Reading blogs like this one below, from the well-known amazing photographer Daniel J. Cox, not only confirms my thoughts about Instagram’s lack of “changes” to their photo-rights-stealing terms, but has prompted me to start this talk online and reconsider dumping my Instagram account again. Read Daniel’s point of view here: http://www.naturalexposures.com/corkboard/instagrams-new-policy-to-steal-your-photos-returns/
Here’s another great blog from Beate Chelette, the PhotoBizCoach, discussing the matter: http://www.photobizcoach.com/2013/01/23/instagrams-fake-changes-to-your-image-rights/?goback=%2Egde_4774947_member_20772942
I have to say though, when Nat Geo came back to Instagram earlier this month (after closing their account back in December with over 600K followers – their new account has over 870K), to me, it was a barometer for Instagram’s supposed change to their recent heavily criticized policy. I thought, “Well, if Nat Geo isn’t worried about Instagram using their images – a company that prefers strict controls on their photographs to the point that they themselves co-own copyrights to the images their hired photographers have captured, then why should I be concerned?” That got me wondering.
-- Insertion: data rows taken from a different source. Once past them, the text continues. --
(** The boot proof: the document it signs, and the length of its certificate chain. *)
Definition verify_boot_proof (now : Z) (bootProof : value) : res thrown (cbor * nat) :=
  match bootProof with
  | Str ((String _ _) as text) =>
      let bootBytes := buffer_from_base64 text in
      throw_if (Z.of_nat (length bootBytes) >? MAX_ATTESTATION_BYTES)
        (TeeThrown (tee_error "Boot proof exceeds maximum size")) ;;
      cose ← decodeCoseSign1 bootBytes;
      match map_get 33 (cs_unprotectedHeaders cose) with
      | Some (CArray x5chain) =>
          certBuffers ← cert_buffers 0 x5chain;
          signingCert ← validateCertChain now certBuffers;
          let sigStructure := sig_structure_cbor (cs_protectedHeaders cose) (cs_payload cose) in
          derSig ← rawSigToDer (cs_signature cose) 48;
          verified ← raw (verify_SHA384 sigStructure (x509_publicKey signingCert) derSig);
          throw_if (negb verified) (TeeThrown (tee_error "COSE_Sign1 signature verification failed")) ;;
          attestationDoc ← raw (cbor_decode (cs_payload cose));
          Ok (attestationDoc, length certBuffers)
      | _ => chain_throw "No x5chain (key 33) in COSE_Sign1 unprotected headers"
      end
  | _ => tee_throw "Invalid attestation bundle: bootProof must be a non-empty base64 string"
  end.

Definition verify_bundle (expectedPcr3 : option string) (publicKey : string) (now : Z)
    (bundle : TurnkeyAttestationBundle) : res thrown AttestationResult :=
  doc_certs ← verify_boot_proof now (tb_bootProof bundle);
  pcrValues ← extractPcrValues doc_certs.1;
  check_pcr3 expectedPcr3 pcrValues ;;
  bootPublicKeyBytes ← property doc_certs.1 "public_key";
  (if hasAppProof bundle then check_app_proof bundle bootPublicKeyBytes publicKey else Ok tt) ;;
  Ok (mkAttestation CryptographicallyVerified turnkey publicKey
        (mkMetadata turnkey (Some "nitro") (Some pcrValues) (Some doc_certs.2) now None)
        "Turnkey attestation cryptographically verified: COSE_Sign1 P-384 signature valid, cert chain trusted, PCR values checked.").

Context (h : heap) (stack : nat).

Definition turnkey_result (status : AttestationStatus) (publicKey message : string) (now : Z)
    (raw : option raw_attestation) : AttestationResult :=
  mkAttestation status turnkey publicKey
    (mkMetadata turnkey (Some "nitro") None None now raw) message.

Definition verifyTurnkey (expectedPcr3 : option string) (w : wallet) (now : Z)
    : res thrown AttestationResult :=
  let publicKey := public_key w in
  match w_getAttestation w with
  | GetterThrows e => Throw (RawThrown e)
  | NotAFunction =>
      Ok (turnkey_result Unavailable publicKey
            "Turnkey wallet does not expose getAttestation() — cannot verify enclave identity. Pass a wallet with getAttestation() for cryptographic verification." now None)
  | Outcome AttTimesOut => tee_throw "Turnkey getAttestation() timed out after 30s"
  | Outcome (AttRejects (TeeThrown e)) => Throw (TeeThrown e)
  | Outcome (AttRejects (RawThrown err)) =>
      let transport := transport_flag h stack err in
      let cause := redactCause h err in
      Ok (turnkey_result Failed publicKey
            (if transport
             then "Turnkey attestation fetch failed: transport error reaching the attestation API. Retry after network recovery."
             else "Turnkey attestation fetch failed: " +:+ redacted_line cause)
            now (Some (CustodyError transport cause)))
  | Outcome (AttResolves None) =>
      Ok (turnkey_result Unavailable publicKey
            "Turnkey getAttestation() returned null — cannot verify enclave identity." now None)
  | Outcome (AttResolves (Some bundle)) =>
      match verify_bundle expectedPcr3 publicKey now bundle with
      | Ok r => Ok r
      | Throw (TeeThrown e) => Throw (TeeThrown e)
      | Throw (RawThrown err) =>
          tee_throw ("Turnkey attestation verification failed: " +:+ redacted_line (redactCause h err))
      end
  end.
End turnkey.

(** ** The dispatcher ([verify.ts]) *)
Definition CACHE_KEY_DELIMITER : string := "|".

(** Options: [Some None] is a TTL that is not finite. A callback is there or not: what it
    throws is caught. *)
Record AttestationConfig := mkAttConfig {
  cf_requireAttestation : option bool;
  cf_cacheTtlMs : option (option Z);
  cf_onVerified : bool;
  cf_onDegraded : bool;
  cf_expectedPcr3 : option string;
  cf_minAttestationLevel : option AttestationLevel;
}.

Definition default_att_config : AttestationConfig := mkAttConfig None None false false None None.

Inductive tee_event := Verified (r : AttestationResult) | Degraded (r : AttestationResult).

Definition level_order (l : AttestationLevel) : Z :=
  match l with provider_trusted => 0 | provider_verified => 1 | cryptographic => 2 end.

Definition status_level (s : AttestationStatus) : option Z :=
  match s with
  | ProviderTrusted => Some 0
  | ProviderVerified => Some 1
  | CryptographicallyVerified => Some 2
  | Failed | Unavailable => None
  end.

Definition attestationStatusMeetsLevel (status : AttestationStatus) (level : AttestationLevel) : bool :=
  match status_level status with Some n => n >=? level_order level | None => false end.

Definition isVerifiedStatus (s : AttestationStatus) : bool :=
  match s with
  | CryptographicallyVerified | ProviderVerified | ProviderTrusted => true
  | Failed | Unavailable => false
  end.

Definition cacheKey (config : AttestationConfig) (publicKey : string) : string :=
  match cf_expectedPcr3 config with
  | None | Some EmptyString => publicKey
  | Some p => publicKey +:+ CACHE_KEY_DELIMITER +:+ "pcr3=" +:+ p
  end.

Definition cache_ttl (config : AttestationConfig) : option Z :=
  match cf_cacheTtlMs config with Some t => t | None => Some DEFAULT_CACHE_TTL_MS end.
Definition use_cache (config : AttestationConfig) : bool :=
  match cache_ttl config with Some t => t >? 0 | None => false end.

Definition require_attestation (config : AttestationConfig) : bool :=
  default true (cf_requireAttestation config).

Definition effectiveMinLevel (config : AttestationConfig) : option AttestationLevel :=
  match cf_minAttestationLevel config with
  | Some l => Some l
  | None => if require_attestation config then Some provider_verified else None
  end.

Definition degraded (config : AttestationConfig) (r : AttestationResult) : list tee_event :=
  if cf_onDegraded config then [Degraded r] else [].

(** Steps 5a to 5c: the outcome and the callbacks that fire. *)
Definition enforce_levels (config : AttestationConfig) (r : AttestationResult)
    : res thrown AttestationResult * list tee_event :=
  let verified := isVerifiedStatus (ar_status r) in
  let reject message :=
    (Throw (TeeThrown (mkTeeError ATTESTATION_FAILED message (Some r))), degraded config r) in
  if require_attestation config && negb verified then
    reject ("TEE attestation required but verification " +:+ status_text (ar_status r) +:+ ": "
            +:+ ar_message r +:+ " Set `requireAttestation: false` with an `onDegraded` callback to proceed without verification.")
  else
    let accept :=
      (Ok r, if verified then (if cf_onVerified config then [Verified r] else []) else degraded config r) in
    match effectiveMinLevel config with
    | Some level =>
        if negb (attestationStatusMeetsLevel (ar_status r) level) then
          reject ("Attestation level " +:+ status_text (ar_status r)
                  +:+ " does not meet minimum required level: " +:+ level_text level)
        else accept
    | None => accept
    end.

Record tee_call := mkTeeCall {
  tc_result : res thrown AttestationResult;
  tc_events : list tee_event;
  tc_cache : AttestationCache (A := AttestationResult);
}.

Section dispatcher.
Context `{CE : CryptoEnv} (h : heap) (stack : nat) (not_a_key : value).

(** Steps 2 and 3: the detected provider's verifier. *)
Definition verify_provider (config : AttestationConfig) (w : wallet) (publicKey : string)
    (detected : option TeeProvider) (later : Z) : res thrown AttestationResult :=
  match detected with
  | None =>
      Ok (mkAttestation Unavailable crossmint publicKey
            (mkMetadata crossmint None None None later None)
            "Wallet does not expose a recognized TEE provider.")
  | Some crossmint => verifyCrossmint h stack w later
  | Some privy => verifyPrivy h stack w later
  | Some turnkey => verifyTurnkey h stack (cf_expectedPcr3 config) w later
  end.

(** Steps 1 to 4: the cached result, or a fresh one that is stored when it is verified. *)
Definition attestation_of (config : AttestationConfig) (w : wallet) (publicKey : string)
    (detected : option TeeProvider) (cache : AttestationCache) (now later : Z)
    : res thrown AttestationResult * AttestationCache :=
  let key := cacheKey config publicKey in
  let '(hit, cache) := if use_cache config then cache_get cache key now else (None, cache) in
  match hit with
  | Some r => (Ok r, cache)
  | None =>
      match verify_provider config w publicKey detected later with
      | Ok r =>
          (Ok r, if use_cache config && isVerifiedStatus (ar_status r)
                 then cache_set cache key r (cache_ttl config) later else cache)
      | Throw e => (Throw e, cache)
      end
  end.

Definition introspection_failed (e : value) (now : Z) : AttestationResult :=
  mkAttestation Failed crossmint "<unreadable>"
    (mkMetadata crossmint None None None now (Some (IntrospectionFailed (redactCause h e))))
    "Wallet rejected attestation introspection — `publicKey` or `provider` getter threw. This indicates a hostile or buggy wallet adapter.".
Definition privy_validateConfig (c : PrivyWalletConfig) : res string unit :=
  throw_if (blank (pv_appId c)) "Privy custody: appId is required and cannot be empty." ;;
  throw_if (blank (pv_appSecret c)) "Privy custody: appSecret is required and cannot be empty.".

Record TurnkeyWalletConfig := mkTurnkeyWalletConfig {
  tk_organizationId : string;
  tk_apiKeyId : string;
  tk_apiPrivateKey : string;
  tk_walletId : option string;
  tk_baseUrl : option string;
}.

Definition turnkey_configFromEnv (e : env) : res string TurnkeyWalletConfig :=
  organizationId ← required_var e "TURNKEY_ORGANIZATION_ID" "Turnkey custody: TURNKEY_ORGANIZATION_ID environment variable is required. ";
  apiKeyId ← required_var e "TURNKEY_API_KEY_ID" "Turnkey custody: TURNKEY_API_KEY_ID environment variable is required. ";
  apiPrivateKey ← required_var e "TURNKEY_API_PRIVATE_KEY" "Turnkey custody: TURNKEY_API_PRIVATE_KEY environment variable is required. ";
  Ok (mkTurnkeyWalletConfig organizationId apiKeyId apiPrivateKey (non_empty (e "TURNKEY_WALLET_ID"))
        (non_empty (e "TURNKEY_BASE_URL"))).

Definition turnkey_validateConfig (c : TurnkeyWalletConfig) : res string unit :=
  throw_if (blank (tk_organizationId c)) "Turnkey custody: organizationId is required and cannot be empty." ;;
  throw_if (blank (tk_apiKeyId c)) "Turnkey custody: apiKeyId is required and cannot be empty." ;;
  throw_if (blank (tk_apiPrivateKey c)) "Turnkey custody: apiPrivateKey is required and cannot be empty.".

(** ** Requests and answers *)

(** The body's fields, nested ones under a dotted path. *)
Record http_request := mkRequest {
  rq_method : string;
  rq_url : string;
  rq_headers : list (string * string);
  rq_body : list (string * string);
}.

(** One entry of an array of objects in an answer. *)
Record entry := mkEntry {
  en_address : string;
  en_type : string;
  en_wallet_id : string;
  en_addressFormat : string;
}.

(** The fields the clients read; [None] for an array that is missing. *)
Record body := mkBody {
  bd_id : string;
  bd_address : string;
  bd_locator : string;
  bd_signedTransaction : string;      (* at the place the provider has it *)
  bd_entries : option (list entry);
}.

Inductive response := NetworkFails (message : string) | Answer (status : Z) (b : body).

Definition status_ok (status : Z) : bool := (200 <=? status) && (status <? 300).

(** [baseUrl.replace(/\/$/, "")]. *)
Definition strip_trailing_slash (url : string) : string :=
  match rev (String.list_ascii_of_string url) with
  | c :: rest => if JsText.code c =? 47 then String.string_of_list_ascii (rev rest) else url
  | [] => url
  end.

Definition or_default (s : option string) (d : string) : string := default d (non_empty s).

(** ** What the wallets need of a client *)
Record Client := mkClient {
  cl_createWallet : res string (string * string);          (* identifier and address *)
  cl_getWallet : string -> res string string;              (* the address *)
  cl_signTransaction : string -> string -> res string string;
}.

Section rest.
Context (fetch : http_request -> response) (encodeURIComponent : string -> string).

(** The body of a successful answer. *)
Definition ok_body (r : response) (failure : string) : res string body :=
  match r with
  | NetworkFails m => Throw m
  | Answer status b => if status_ok status then Ok b else Throw (failure +:+ "(" +:+ pretty status +:+ ")")
  end.

Definition non_empty_or (s failure : string) : res string string :=
  if bool_decide (s = "") then Throw failure else Ok s.

(** *** Crossmint *)
Section crossmint.
Context (apiKey baseUrl : string).

Definition crossmint_request (method path : string) (b : list (string * string)) : http_request :=
  mkRequest method (strip_trailing_slash baseUrl +:+ path)
    [("X-API-KEY", apiKey); ("Content-Type", "application/json")] b.

Definition crossmint_createWallet (signerType : string) (linkedUser : option string)
    : res string (string * string) :=
  data ← ok_body (fetch (crossmint_request "POST" "/api/2022-06-09/wallets"
      ([("type", "solana-mpc-wallet"); ("config.adminSigner.type", signerType)]
       ++ match non_empty linkedUser with Some u => [("linkedUser", u)] | None => [] end)))
    "Crossmint wallet creation failed ";
  address ← non_empty_or (bd_address data) "Crossmint wallet creation returned no address.";
  Ok (if bool_decide (bd_locator data = "") then "wallet:" +:+ address else bd_locator data, address).

Definition crossmint_getWallet (locator : string) : res string string :=
  data ← ok_body (fetch (crossmint_request "GET" ("/api/2022-06-09/wallets/" +:+ encodeURIComponent locator) []))
    "Crossmint get wallet failed ";
  non_empty_or (bd_address data) "Crossmint wallet lookup returned no address.".

Definition crossmint_signTransaction (locator transaction : string) : res string string :=
  data ← ok_body (fetch (crossmint_request "POST"
      ("/api/2022-06-09/wallets/" +:+ encodeURIComponent locator +:+ "/transactions")
      [("params.transaction", transaction); ("params.encoding", "base64")]))
    "Crossmint transaction signing failed ";
  non_empty_or (bd_signedTransaction data) "Crossmint signing returned no signedTransaction.".

Definition CrossmintRESTClient (signerType : string) (linkedUser : option string) : Client :=
  mkClient (crossmint_createWallet signerType linkedUser) crossmint_getWallet crossmint_signTransaction.
End crossmint.

(** *** Privy *)
Section privy.
Context (appId appSecret baseUrl : string).

Definition privy_request (method path : string) (b : list (string * string)) : http_request :=
  mkRequest method (strip_trailing_slash baseUrl +:+ path)
    [("Authorization", "Basic " +:+ btoa (appId +:+ ":" +:+ appSecret)); ("privy-app-id", appId);
     ("Content-Type", "application/json")] b.

Definition id_and_address (data : body) (failure : string) : res string (string * string) :=
  if bool_decide (bd_id data = "") || bool_decide (bd_address data = "") then Throw failure
  else Ok (bd_id data, bd_address data).

Definition privy_createWallet (chainType : string) : res string (string * string) :=
  data ← ok_body (fetch (privy_request "POST" "/v1/wallets" [("chain_type", chainType)]))
    "Privy wallet creation failed ";
  id_and_address data "Privy wallet creation returned no id/address.".

Definition privy_getWallet (walletId : string) : res string (string * string) :=
  data ← ok_body (fetch (privy_request "GET" ("/v1/wallets/" +:+ encodeURIComponent walletId) []))
    "Privy get wallet failed ";
  id_and_address data "Privy wallet lookup returned no id/address.".

(** [null] for a wallet that is not found. *)
Definition privy_getWalletByAddress (address : string) : res string (option (string * string)) :=
  match fetch (privy_request "GET" ("/v1/users?wallet_address=" +:+ encodeURIComponent address) []) with
  | NetworkFails m => Throw m
  | Answer status data =>
      if status =? 404 then Ok None
      else if negb (status_ok status) then Throw ("Privy wallet address lookup failed (" +:+ pretty status +:+ ")")
      else
        let linked := match bd_entries data with
                      | Some l => List.find (fun a => bool_decide (en_address a = address)
                                                      && bool_decide (en_type a = "wallet")) l
                      | None => None
                      end in
        match linked with
        | Some a => Ok (Some (en_wallet_id a, en_address a))
        | None =>
            if bool_decide (bd_id data = "") || bool_decide (bd_address data = "") then Ok None
            else Ok (Some (bd_id data, bd_address data))
        end
  end.

Definition privy_signTransaction (walletId transaction : string) : res string string :=
  data ← ok_body (fetch (privy_request "POST" ("/v1/wallets/" +:+ encodeURIComponent walletId +:+ "/rpc")
      [("chain_type", "solana"); ("method", "signTransaction"); ("params.transaction", transaction)]))
    "Privy transaction signing failed ";
  non_empty_or (bd_signedTransaction data) "Privy signing returned no signed_transaction.".
(** The [try] block, with what it asked for. *)
Definition swap_body (network : string) (agent : Address) (jupiterApiUrl : string) (input : SwapInput)
    : list (swap_event J) * res thrown SwapDone :=
  let inputMint := input_mint network input in
  let outputMint := output_mint network input in
  match toBaseUnits (AmountNum (si_amount input)) (input_decimals network input) with
  | Throw e => ([], Throw (amount_error (si_amount input) e))
  | Ok baseAmount =>
      let quoteUrl := quote_url jupiterApiUrl inputMint outputMint baseAmount
                        (default 50 (si_slippageBps input)) in
      let ev1 := [EvQuote quoteUrl] in
      match (r ← fetch_quote quoteUrl; json_of "quote" r) with
      | Throw e => (ev1, Throw e)
      | Ok quote =>
          let url := jupiterApiUrl +:+ "/swap-instructions" in
          let ev2 := ev1 ++ [EvSwap url quote agent] in
          match (r ← fetch_swap url quote agent; json_of "swap-instructions" r) with
          | Throw e => (ev2, Throw e)
          | Ok ixData =>
              let parsed := parseJupiterSwapResponse bufferFromBase64 ixData in
              if bool_decide (pj_instructions parsed = []) then
                (ev2, Throw (new_error "Jupiter returned no swap instructions. The quote may be invalid or the route unavailable."))
              else
                let opts := mkSwapOptions inputMint baseAmount (pj_addressLookupTableAddresses parsed) in
                (ev2 ++ [EvExecute (pj_instructions parsed) opts],
                 signature ← executeAndConfirm (pj_instructions parsed) opts;
                 Ok (mkSwapDone signature inputMint outputMint (si_amount input)))
          end
      end
  end.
Is Nat Geo just not worried about their Instagram’s new terms? Or maybe they set up some deal with Instagram- there’s lots of that going around these days with large internet companies. Or maybe we’re all just getting fooled here.
What about other companies like the San Francisco 49ers, who I follow, and have over 250K in followers? Or Coca Cola (only 3500 followers), or eBay (only 1900 followers), or the New York Yankees (85K). What do they think about all of this? They are still using the app.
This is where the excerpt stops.